Isogeometric analysis is a computational approach that offers the possibility of integrating finite element analysis (FEA) into conventional NURBS-based CAD design tools. Currently, it is necessary to convert data between CAD and FEA packages to analyse new designs during development, a difficult task since the two computational geometric approaches are different. Isogeometric analysis employs complex NURBS geometry (the basis of most CAD packages) in the FEA application directly. This allows models to be designed, tested and adjusted in one go, using a common data set.

The pioneers of this technique are Tom Hughes and his group at The University of Texas at Austin. A reference free software implementation of some isogeometric analysis methods is GeoPDEs. Likewise, other implementations can be found online. For instance, PetIGA is an open framework for high performance isogeometric analysis heavily based on PETSc. In addition, MIGFEM is another IGA code which is implemented in Matlab and supports Partition of Unity enrichment IGA for 2D and 3D fracture. Furthermore, G+Smo is an open C++ library for isogeometric analysis. In particular, FEAP is a finite element analysis program which includes an Isogeometric analysis library FEAP IsoGeometric (Version FEAP84 & Version FEAP85).

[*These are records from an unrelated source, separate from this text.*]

Definition set_username (v : string) (s : t) : t :=
  mk v (user_model s) (model_loaded s) (shared_db_session s)
     (redis_loaded s) (values s) (debts s) (moderator s) (timed_out s)
     (timeout_end s).
Definition set_user_model (v : option User.t) (s : t) : t :=
  mk (username s) v (model_loaded s) (shared_db_session s)
     (redis_loaded s) (values s) (debts s) (moderator s) (timed_out s)
     (timeout_end s).
Definition set_model_loaded (v : bool) (s : t) : t :=
  mk (username s) (user_model s) v (shared_db_session s)
     (redis_loaded s) (values s) (debts s) (moderator s) (timed_out s)
     (timeout_end s).
Definition set_shared_db_session (v : bool) (s : t) : t :=
  mk (username s) (user_model s) (model_loaded s) v
     (redis_loaded s) (values s) (debts s) (moderator s) (timed_out s)
     (timeout_end s).
Definition set_redis_loaded (v : bool) (s : t) : t :=
  mk (username s) (user_model s) (model_loaded s) (shared_db_session s)
     v (values s) (debts s) (moderator s) (timed_out s) (timeout_end s).
Definition set_values (v : gmap string pyval) (s : t) : t :=
  mk (username s) (user_model s) (model_loaded s) (shared_db_session s)
     (redis_loaded s) v (debts s) (moderator s) (timed_out s)
     (timeout_end s).
Definition set_debts (v : list Z) (s : t) : t :=
  mk (username s) (user_model s) (model_loaded s) (shared_db_session s)
     (redis_loaded s) (values s) v (moderator s) (timed_out s)
     (timeout_end s).
Definition set_moderator (v : bool) (s : t) : t :=
  mk (username s) (user_model s) (model_loaded s) (shared_db_session s)
     (redis_loaded s) (values s) (debts s) v (timed_out s) (timeout_end s).
Definition set_timed_out (v : bool) (s : t) : t :=
  mk (username s) (user_model s) (model_loaded s) (shared_db_session s)
     (redis_loaded s) (values s) (debts s) (moderator s) v (timeout_end s).
Definition set_timeout_end (v : option Z) (s : t) : t :=
  mk (username s) (user_model s) (model_loaded s) (shared_db_session s)
     (redis_loaded s) (values s) (debts s) (moderator s) (timed_out s) v.

(** A freshly allocated instance, before [__init__] has run. *)
Definition blank : t :=
  mk EmptyString None false false false ∅ [] false false None.
End Self.

Inductive loglevel := DEBUG | WARNING | ERROR | EXCEPTION.

(** [HandlerManager.trigger(name, user, tokens)]: the event, the username
    of the object it is fired for and the amount. *)
Record event := Event {
  ev_name : string;
  ev_user : string;
  ev_tokens : Z
}.

(** The world a method runs in.  The table, the store, the stream context,
    the logger and the event sink are the collaborators the module uses;
    [self] is the [UserCombined] object the method is called on. *)
Record World := mkWorld {
  db : gmap string User.t;            (* the rows of tb_user *)
  session_new : list User.t;          (* pending objects of the session
                                         given to the constructor *)
  cache : gmap string CacheEntry.t;   (* UserSQLCache.cache *)
  redis : Redis.t;                    (* RedisManager.get() *)
  streamer : string;                  (* StreamHelper.get_streamer() *)
  current_stream_id : option string;  (* StreamHelper.get_current_stream_id() *)
  log : list (loglevel * string);
  events : list event;
  self : Self.t
}.

Definition set_db (v : gmap string User.t) (w : World) : World :=
  mkWorld v (session_new w) (cache w) (redis w) (streamer w)
          (current_stream_id w) (log w) (events w) (self w).
Definition set_session_new (v : list User.t) (w : World) : World :=
  mkWorld (db w) v (cache w) (redis w) (streamer w)
          (current_stream_id w) (log w) (events w) (self w).
Definition set_cache (v : gmap string CacheEntry.t) (w : World) : World :=
  mkWorld (db w) (session_new w) v (redis w) (streamer w)
          (current_stream_id w) (log w) (events w) (self w).
Definition set_redis (v : Redis.t) (w : World) : World :=
  mkWorld (db w) (session_new w) (cache w) v (streamer w)
          (current_stream_id w) (log w) (events w) (self w).
Definition set_log (v : list (loglevel * string)) (w : World) : World :=
  mkWorld (db w) (session_new w) (cache w) (redis w) (streamer w)
          (current_stream_id w) v (events w) (self w).
Definition set_events (v : list event) (w : World) : World :=
  mkWorld (db w) (session_new w) (cache w) (redis w) (streamer w)
          (current_stream_id w) (log w) v (self w).
Definition set_self (v : Self.t) (w : World) : World :=
  mkWorld (db w) (session_new w) (cache w) (redis w) (streamer w)
          (current_stream_id w) (log w) (events w) v.

(** ** Exceptions and the monad of methods *)

Inductive exn :=
  | FailedCommand
  | NoCacheHit (msg : string)
  | KeyError (key : string)
  | IndexError
  | AttributeError
  | RuntimeError (msg : string)
  | Exception (name : string).

Inductive outcome (A : Type) :=
  | Ok (a : A)
  | Raise (e : exn).
Arguments Ok {A} a.
Arguments Raise {A} e.

(** A method runs on a world and ends in a value or an exception; the
    changes made before an exception stay. *)
Definition M (A : Type) : Type := World → outcome A * World.

#[global] Instance M_ret : MRet M := λ A a w, (Ok a, w).
#[global] Instance M_bind : MBind M := λ A B k m w,
  match m w with
  | (Ok a, w') => k a w'
  | (Raise e, w') => (Raise e, w')
  end.

Definition raise {A} (e : exn) : M A := λ w, (Raise e, w).

(** [try: m  except: h]. *)
Definition try_except {A} (m : M A) (h : exn → M A) : M A := λ w,
  match m w with
  | (Ok a, w') => (Ok a, w')
  | (Raise e, w') => h e w'
  end.

Definition gets {A} (f : World → A) : M A := λ w, (Ok (f w), w).
Definition modify (f : World → World) : M unit := λ w, (Ok tt, f w).
Definition modify_self (f : Self.t → Self.t) : M unit :=
  modify (λ w, set_self (f (self w)) w).

Definition logging (lvl : loglevel) (msg : string) : M unit :=
  modify (λ w, set_log (log w ++ [(lvl, msg)]) w).

(** ** StreamHelper and HandlerManager *)

Module StreamHelper.
(** Modelled from the spec: the stream context provider is not part of
    this module; it gives the channel identity that prefixes the keys. *)
Definition get_streamer : M string := gets streamer.

(** Modelled from the spec: the identifier of the current broadcast, or
    the signal that none is active ([False] in the source, [None] here). *)
Definition get_current_stream_id : M (option string) := gets current_stream_id.
End StreamHelper.

Module HandlerManager.
(** Modelled from the spec: the event sink records what was fired. *)
Definition trigger (name : string) (user : Self.t) (tokens : Z) : M unit :=
  modify (λ w, set_events (events w ++ [Event name (Self.username user) tokens]) w).
End HandlerManager.

(** ** The client of the key-value store *)

(** Modelled from the spec: the key-value store is an external
    collaborator; the commands of the client [RedisManager.get()] have the
    meaning its interface gives them (score and hash-field get, set and
    remove, get-all, set-if-absent, multi-get, set with expiry).  Each
    command is entered in the journal when it is sent. *)
Module RedisManager.
Definition send (c : command) : M unit :=
  modify (λ w, set_redis (Redis.sent c (redis w)) w).

Definition update (f : Redis.t → Redis.t) : M unit :=
  modify (λ w, set_redis (f (redis w)) w).

Definition reply (o : option string) : pyval :=
  match o with Some s => VStr s | None => VNone end.

Definition zscore (key member : string) : M pyval :=
  send (ZSCORE key member);;
  r ← gets redis;
  mret (match Redis.zset key r !! member with
        | Some z => VInt z
        | None => VNone
        end).

Definition zadd (key member : string) (score : Z) : M unit :=
  send (ZADD key member score);;
  update (λ r, Redis.put_zset key (<[member := score]> (Redis.zset key r)) r).

Definition zrem (key member : string) : M unit :=
  send (ZREM key member);;
  update (λ r, Redis.put_zset key (delete member (Redis.zset key r)) r).

Definition hget (key field : string) : M pyval :=
  send (HGET key field);;
  r ← gets redis;
  mret (reply (AList.get field (Redis.hash key r))).

Definition hset (key field value : string) : M unit :=
  send (HSET key field value);;
  update (λ r, Redis.put_hash key (AList.set field value (Redis.hash key r)) r).

(** Set if absent: 1 when the field was created, 0 when it existed. *)
Definition hsetnx (key field value : string) : M Z :=
  send (HSETNX key field value);;
  r ← gets redis;
  match AList.get field (Redis.hash key r) with
  | Some _ => mret 0
  | None =>
      update (Redis.put_hash key (AList.set field value (Redis.hash key r)));;
      mret 1
  end.

Definition hdel (key field : string) : M unit :=
  send (HDEL key field);;
  update (λ r, Redis.put_hash key (AList.del field (Redis.hash key r)) r).

Definition hgetall (key : string) : M AList.t :=
  send (HGETALL key);;
  r ← gets redis;
  mret (Redis.hash key r).

Definition mget (keys : list string) : M (list pyval) :=
  send (MGET keys);;
  r ← gets redis;
  mret ((λ k, reply (fst <$> Redis.strings r !! k)) <$> keys).

Definition setex (key : string) (time : Z) (value : string) : M unit :=
  send (SETEX key time value);;
  update (Redis.put_string key (value, time)).

(** The read commands a pipeline queues, and [pipeline.execute()]. *)
Inductive queued :=
  | Qzscore (key member : string)
  | Qhget (key field : string).

Fixpoint execute (pipeline : list queued) : M (list pyval) :=
  match pipeline with
  | [] => mret []
  | q :: pipeline' =>
      v ← match q with
          | Qzscore key member => zscore key member
          | Qhget key field => hget key field
          end;
      vs ← execute pipeline';
      mret (v :: vs)
  end.
End RedisManager.

(** ** UserSQLCache *)

Module UserSQLCache.
Definition _clear_cache : M unit :=
  modify (set_cache ∅).

Definition save (user : User.t) : M unit :=
  modify (λ w, set_cache
    (<[User.username user :=
         CacheEntry.mk (User.id user) (User.level user) (User.subscriber user)]>
       (cache w)) w).

Definition get (username value : string) : M pyval :=
  c ← gets cache;
  match c !! username with
  | None => raise (NoCacheHit "User not in cache")
  | Some entry =>
      match CacheEntry.lookup entry value with
      | None => raise (NoCacheHit "Value not in cache")
      | Some v => mret v
      end
  end.
End UserSQLCache.

(** [except NoCacheHit: h], other exceptions pass. *)
Definition except_NoCacheHit {A} (m : M A) (h : M A) : M A :=
  try_except m (λ e, match e with NoCacheHit _ => h | _ => raise e end).

(** ** DBManager *)

Module DBManager.
(** Modelled from the spec:
    [with DBManager.create_session_scope(..) as db_session: body] opens a
    short-lived session of its own over the table and commits it when the
    scope ends. *)
Definition create_session_scope {A} (body : Session.t → A * Session.t) : M A :=
  tb ← gets db;
  let '(a, s) := body (Session.mk tb []) in
  modify (set_db (Session.commit s));;
  mret a.

(** The same body in the session that was given to the constructor. *)
Definition in_shared_session {A} (body : Session.t → A * Session.t) : M A :=
  tb ← gets db;
  pending ← gets session_new;
  let '(a, s) := body (Session.mk tb pending) in
  modify (set_session_new (Session.new s));;
  mret a.
End DBManager.

(** ** UserSQL *)

Module UserSQL.
Definition __init__ (username : string) (db_session : bool)
    (user_model : option User.t) : M unit :=
  modify_self (Self.set_username username);;
  modify_self (Self.set_user_model user_model);;
  modify_self (Self.set_model_loaded (bool_decide (is_Some user_model)));;
  modify_self (Self.set_shared_db_session db_session).

Definition select_or_create (db_session : Session.t) (username : string)
    : User.t * Session.t :=
  match Session.one_or_none db_session username with
  | None =>
      let user := User.__init__ username in
      (user, Session.add user db_session)
  | Some user => (user, db_session)
  end.
(** A list comprehension with a condition that reads the file tree; an
    exception of the condition ends it. *)
Fixpoint filterM {A} (cond : A → M bool) (l : list A) : M (list A) :=
  match l with
  | [] => ret []
  | x :: xs =>
      (b <- cond x ;;
       rest <- filterM cond xs ;;
       ret (if b then x :: rest else rest))%py
  end.

(** ** [kuling/find.py] *)

Definition WILDCARD_CHARS : list ascii := ["*"; "?"; "["]%char.

(** [any(c in part for c in WILDCARD_CHARS)] *)
Definition has_wildcard (part : string) : bool :=
  existsb (fun c => Str.contains c part) WILDCARD_CHARS.

Definition enumerate {A} (l : list A) : list (nat * A) :=
  combine (seq 0 (length l)) l.

(** [[i for i, part in enumerate(path.parts) if any(...)]] *)
Definition wildcard_positions (parts : list string) : list nat :=
  map fst (List.filter (fun ip => has_wildcard (snd ip)) (enumerate parts)).

(** The base directory computed from the position of the first wildcard
    part: the parts before it, or [Path(".")] when there are none. *)
Definition base_dir_of (path : Path) (first_wildcard_position : nat) : Path :=
  if 0 <? first_wildcard_position
  then PurePath.of_args (take first_wildcard_position path)
  else PurePath.of_args ["."].

(** [str(Path] of the parts from the first wildcard part on[)] *)
Definition pattern_of (path : Path) (first_wildcard_position : nat) : string :=
  PurePath.str (PurePath.of_args (drop first_wildcard_position path)).

Definition is_nil {A} (l : list A) : bool :=
  match l with [] => true | _ => false end.

Section find_matching_paths.

(** [Path.glob]: the entries under a directory that match a pattern, or
    the exception it raises; it reads the file tree only.  The lookup
    does not depend on which matcher this is. *)
Variable glob : Fs.state → Path → string → result (list Path).

Definition path_glob (base : Path) (pattern : string) : M (list Path) :=
  fun st => (glob st base pattern, st).

(** The part of [find_matching_paths] after the base directory is
    known: its validation, the matching and the filter. *)
Definition find_under (path_pattern : string) (raise_error_if_no_match : bool)
    (base_dir : Path) (pattern : string) : M (list Path) :=
  (e <- path_exists base_dir ;;
   if negb e then
     raise (Exn NotADirectoryError
              ("Base directory does not exist: " +:+ PurePath.str base_dir))
   else
   d <- path_is_dir base_dir ;;
   if negb d then
     raise (Exn NotADirectoryError
              ("Base path is not a directory: " +:+ PurePath.str base_dir))
   else
   found <- path_glob base_dir pattern ;;
   matches <- filterM path_is_file found ;;
   if raise_error_if_no_match && is_nil matches then
     raise (Exn FileNotFoundError
              ("No files found matching pattern: " +:+ path_pattern))
   else ret matches)%py.

(** [Path(path_pattern)] raises neither [ValueError] nor [OSError] on a
    string, so the handler around it is never entered. *)
Definition find_matching_paths (path_pattern : string)
    (raise_error_if_no_match : bool) : M (list Path) :=
  let path := PurePath.of_args [path_pattern] in
  match wildcard_positions path with
  | [] =>
      (f <- path_is_file path ;;
       let matches := if f then [path] else [] in
       if raise_error_if_no_match && is_nil matches then
         raise (Exn FileNotFoundError ("No files found: " +:+ path_pattern))
       else ret matches)%py
  | first_wildcard_position :: _ =>
      find_under path_pattern raise_error_if_no_match
        (base_dir_of path first_wildcard_position)
        (pattern_of path first_wildcard_position)
  end.

End find_matching_paths.

(** The names bound at module level in [find.py]: its one import and its
    four definitions. *)
Definition module_globals : list string :=
  ["Path"; "WILDCARD_CHARS"; "find_matching_paths"; "move_file"; "delete_file"].

(** Evaluation of a name that is not local to the function. *)
Definition load_global (name : string) : M unit :=
  if bool_decide (name ∈ module_globals) then ret tt
  else raise (Exn NameError ("name '" +:+ name +:+ "' is not defined")).

Definition move_file (source destination : string) (delete_original : bool)
    : M Path :=
  let source := PurePath.of_args [source] in
  let destination := PurePath.of_args [destination] in
  (e <- path_exists source ;;
   if negb e then
     raise (Exn FileNotFoundError ("File not found: " +:+ PurePath.str source))
   else
   d <- path_is_dir destination ;;
   let destination :=
     if d then PurePath.truediv destination (PurePath.name source)
     else destination in
   Fs.mkdir (PurePath.parent destination) true true ;;
   load_global "shutil" ;;
   Fs.copy2 source destination ;;
   (if delete_original then Fs.unlink source else ret tt) ;;
   ret destination)%py.

Definition delete_file (path : string) : M bool :=
  let path := PurePath.of_args [path] in
  (e <- path_exists path ;;
   if e then
     (Fs.unlink path ;;
      ret true)
   else ret false)%py.

(** ** A reference matcher

    An executable [Path.glob] over the model tree, used to run
    [find_matching_paths] on concrete trees: [*], [?] and [[...]] within
    one segment, and [**] for any number of directories. *)

Module Glob.

Inductive token :=
  | TLit (c : ascii)
  | TAny
  | TStar
  | TClass (negated : bool) (items : list ascii).

(** The text of a bracket expression: up to the first [']'] that is not
    its first character; [None] when it is never closed. *)
Fixpoint class_body (first : bool) (s : string) : option (list ascii * string) :=
  match s with
  | EmptyString => None
  | String c r =>
      if Ascii.eqb c "]" && negb first then Some ([], r)
      else match class_body false r with
           | Some (body, rest) => Some (c :: body, rest)
           | None => None
           end
  end.

Fixpoint tokens (fuel : nat) (s : string) {struct fuel} : list token :=
  match fuel, s with
  | S fuel', String c r =>
      if Ascii.eqb c "*" then TStar :: tokens fuel' r
      else if Ascii.eqb c "?" then TAny :: tokens fuel' r
      else if Ascii.eqb c "[" then
        let '(negated, r') :=
          match r with
          | String d r1 => if Ascii.eqb d "!" then (true, r1) else (false, r)
          | EmptyString => (false, r)
          end in
        match class_body true r' with
        | Some (body, rest) => TClass negated body :: tokens fuel' rest
        | None => TLit c :: tokens fuel' r
        end
      else TLit c :: tokens fuel' r
  | _, _ => []
  end.

(** Membership in a bracket expression, with [a-z] ranges. *)
Fixpoint in_class (c : ascii) (items : list ascii) : bool :=
  match items with
  | lo :: tl =>
      match tl with
      | dash :: hi :: rest =>
          if Ascii.eqb dash "-"
          then (nat_of_ascii lo <=? nat_of_ascii c) && (nat_of_ascii c <=? nat_of_ascii hi)
               || in_class c rest
          else Ascii.eqb lo c || in_class c tl
      | _ => Ascii.eqb lo c || in_class c tl
      end
  | [] => false
  end.

Fixpoint match_tokens (pat : list token) (name : string) : bool :=
  match pat with
  | [] => Str.is_empty name
  | TStar :: pat' =>
      (fix star (n : string) : bool :=
         match_tokens pat' n ||
         match n with
         | String _ r => star r
         | EmptyString => false
         end) name
  | TAny :: pat' =>
      match name with
      | String _ r => match_tokens pat' r
      | EmptyString => false
      end
  | TClass negated items :: pat' =>
      match name with
      | String c r => xorb negated (in_class c items) && match_tokens pat' r
      | EmptyString => false
      end
  | TLit c :: pat' =>
      match name with
      | String d r => Ascii.eqb c d && match_tokens pat' r
      | EmptyString => false
      end
  end.

Definition fnmatch (pat name : string) : bool :=
  match_tokens (tokens (String.length pat) pat) name.

Definition dir_at (t : gmap (list string) Fs.node) (loc : list string) : bool :=
  match t !! loc with Some Fs.Dir => true | _ => false end.

(** Whether the names [rel], read downwards from the directory at
    [cur], match the pattern segments [pats]. *)
Fixpoint match_rel (t : gmap (list string) Fs.node) (pats : list string)
    (cur rel : list string) : bool :=
  match pats with
  | [] => is_nil rel
  | p :: ps =>
      if String.eqb p "**" then
        (fix deep (cur rel : list string) : bool :=
           match_rel t ps cur rel ||
           match rel with
           | x :: rest => dir_at t (cur ++ [x]) && deep (cur ++ [x]) rest
           | [] => false
           end) cur rel
      else
        match rel with
        | x :: rest =>
            fnmatch p x && (is_nil rest || dir_at t (cur ++ [x]))
            && match_rel t ps (cur ++ [x]) rest
        | [] => false
        end
  end.
(** A world whose only file is [content] at [path], and without [decapod]. *)
Definition world_with_file (path : str) (content : bytes) : World :=
  {| entropy := fun i => byte_of (Z.of_nat i);
     float_repr := example_repr;
     int_max_str_digits := 4300;
     encoder_depth := 993;
     spawn := fun _ _ => SpawnFailed FileNotFoundError;
     read_file := fun p => if str_eqb p path then FileBytes content
                           else OpenFailed FileNotFoundError |}.

Definition proc_boom : CompletedProcess :=
  {| returncode := 1; stdout := []; stderr := blit "boom" |}.

Definition proc_replying (out : bytes) : CompletedProcess :=
  {| returncode := 0; stdout := out; stderr := [] |}.

(** The reply [{"success": true}], as the child process prints it. *)
Definition reply_success_true : bytes :=
  blit "{" ++ [x22] ++ blit "success" ++ [x22] ++ blit ": true}".

(** The reply [{"success": "false"}]. *)
Definition reply_success_text : bytes :=
  blit "{" ++ [x22] ++ blit "success" ++ [x22] ++ blit ": " ++ [x22]
  ++ blit "false" ++ [x22] ++ blit "}".

(** The reply [{"success": 0}]. *)
Definition reply_success_zero : bytes :=
  blit "{" ++ [x22] ++ blit "success" ++ [x22] ++ blit ": 0}".

(** The fixture [{"status": "ok"}]. *)
Definition fixture_ok : bytes :=
  blit "{" ++ [x22] ++ blit "status" ++ [x22] ++ blit ": " ++ [x22]
  ++ blit "ok" ++ [x22] ++ blit "}".
(** ** Shares and payouts

    The quantities the distribution is specified by, to compare the
    payout loop with: what one inheritor is due out of a pool,
    floor(pool * share / 100), the inheritor's record once paid, and the
    sums over a list of inheritors. *)

Definition payout (pool : uint256) (i : Inheritor) : uint256 := pool * share i / 100.

Definition paid (pool : uint256) (i : Inheritor) : Inheritor :=
  if 0 <? payout pool i
  then {| wallet := wallet i; share := share i; hasReceived := true;
          receivedAmount := payout pool i |}
  else i.

Fixpoint total_share (l : list Inheritor) : uint256 :=
  match l with
  | [] => 0
  | i :: l' => share i + total_share l'
  end.

Fixpoint total_paid (pool : uint256) (l : list Inheritor) : uint256 :=
  match l with
  | [] => 0
  | i :: l' => payout pool i + total_paid pool l'
  end.

(** What the inheritors of [l] whose wallet is [a] are due together. *)
Fixpoint credited (pool : uint256) (l : list Inheritor) (a : address) : uint256 :=
  match l with
  | [] => 0
  | i :: l' => (if wallet i =? a then payout pool i else 0) + credited pool l' a
  end.

(** ** Failure kinds

    The kinds of failure the specification names, each as the revert
    reason the contract gives for it. *)

Definition Unauthorized : Failure := Revert "Only bank can call this function".
Definition NotFound_document : Failure := Revert "Document does not exist".
Definition NotFound_case : Failure := Revert "Case does not exist".
Definition NotFound_referenced : Failure := Revert "Document not found".
Definition AlreadyVerified : Failure := Revert "Document already verified".
Definition AlreadyExists_document : Failure := Revert "Document already exists".
Definition AlreadyExists_case : Failure := Revert "Case already exists".
Definition InvalidInput_no_documents : Failure := Revert "At least one document required".
Definition InvalidInput_length_mismatch : Failure := Revert "Arrays length mismatch".
Definition InvalidInput_no_inheritors : Failure := Revert "At least one inheritor required".
Definition InvalidInput_amount : Failure := Revert "Amount must be greater than 0".
Definition InvariantViolation : Failure := Revert "Total share must be 100".
Definition AlreadyDistributed : Failure := Revert "Assets already distributed".
Definition NothingToDistribute : Failure := Revert "No assets to distribute".
Definition NotAllVerified : Failure := Revert "All documents must be verified".
Definition InsufficientFunds : Failure := Revert "Insufficient balance".
Definition TransferFailure : Failure := Revert "Transfer failed".

(** ** Modifiers *)

Definition documentExists {A} (documentHash : bytes32) (body : Exec A) : Exec A :=
  let! d := gets (fun s => (documents s).[documentHash]) in
  require (negb (timestamp d =? 0)) "Document does not exist" >>
  body.

Definition caseExists {A} (caseId : bytes32) (body : Exec A) : Exec A :=
  let! c := gets (fun s => (inheritanceCases s).[caseId]) in
  require (negb (createdAt c =? 0)) "Case does not exist" >>
  body.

==Advantages of IGA with respect to FEA==
Isogeometric analysis presents two main advantages with respect to the finite element method:
- There is no geometric approximation error, due to the fact the domain is represented exactly
- Wave propagation problems, arising for instance in cardiac electrophysiology, acoustics and elastodynamics, are better described, thanks to the reduction of numerical dispersion and dissipation errors.

==Meshes==
In the framework of IGA, the notions of both control mesh and physical mesh are defined.

A control mesh is made by the so-called control points and it is obtained by a piecewise linear interpolation of them. Control points play also the role of degrees of freedom (DOFs).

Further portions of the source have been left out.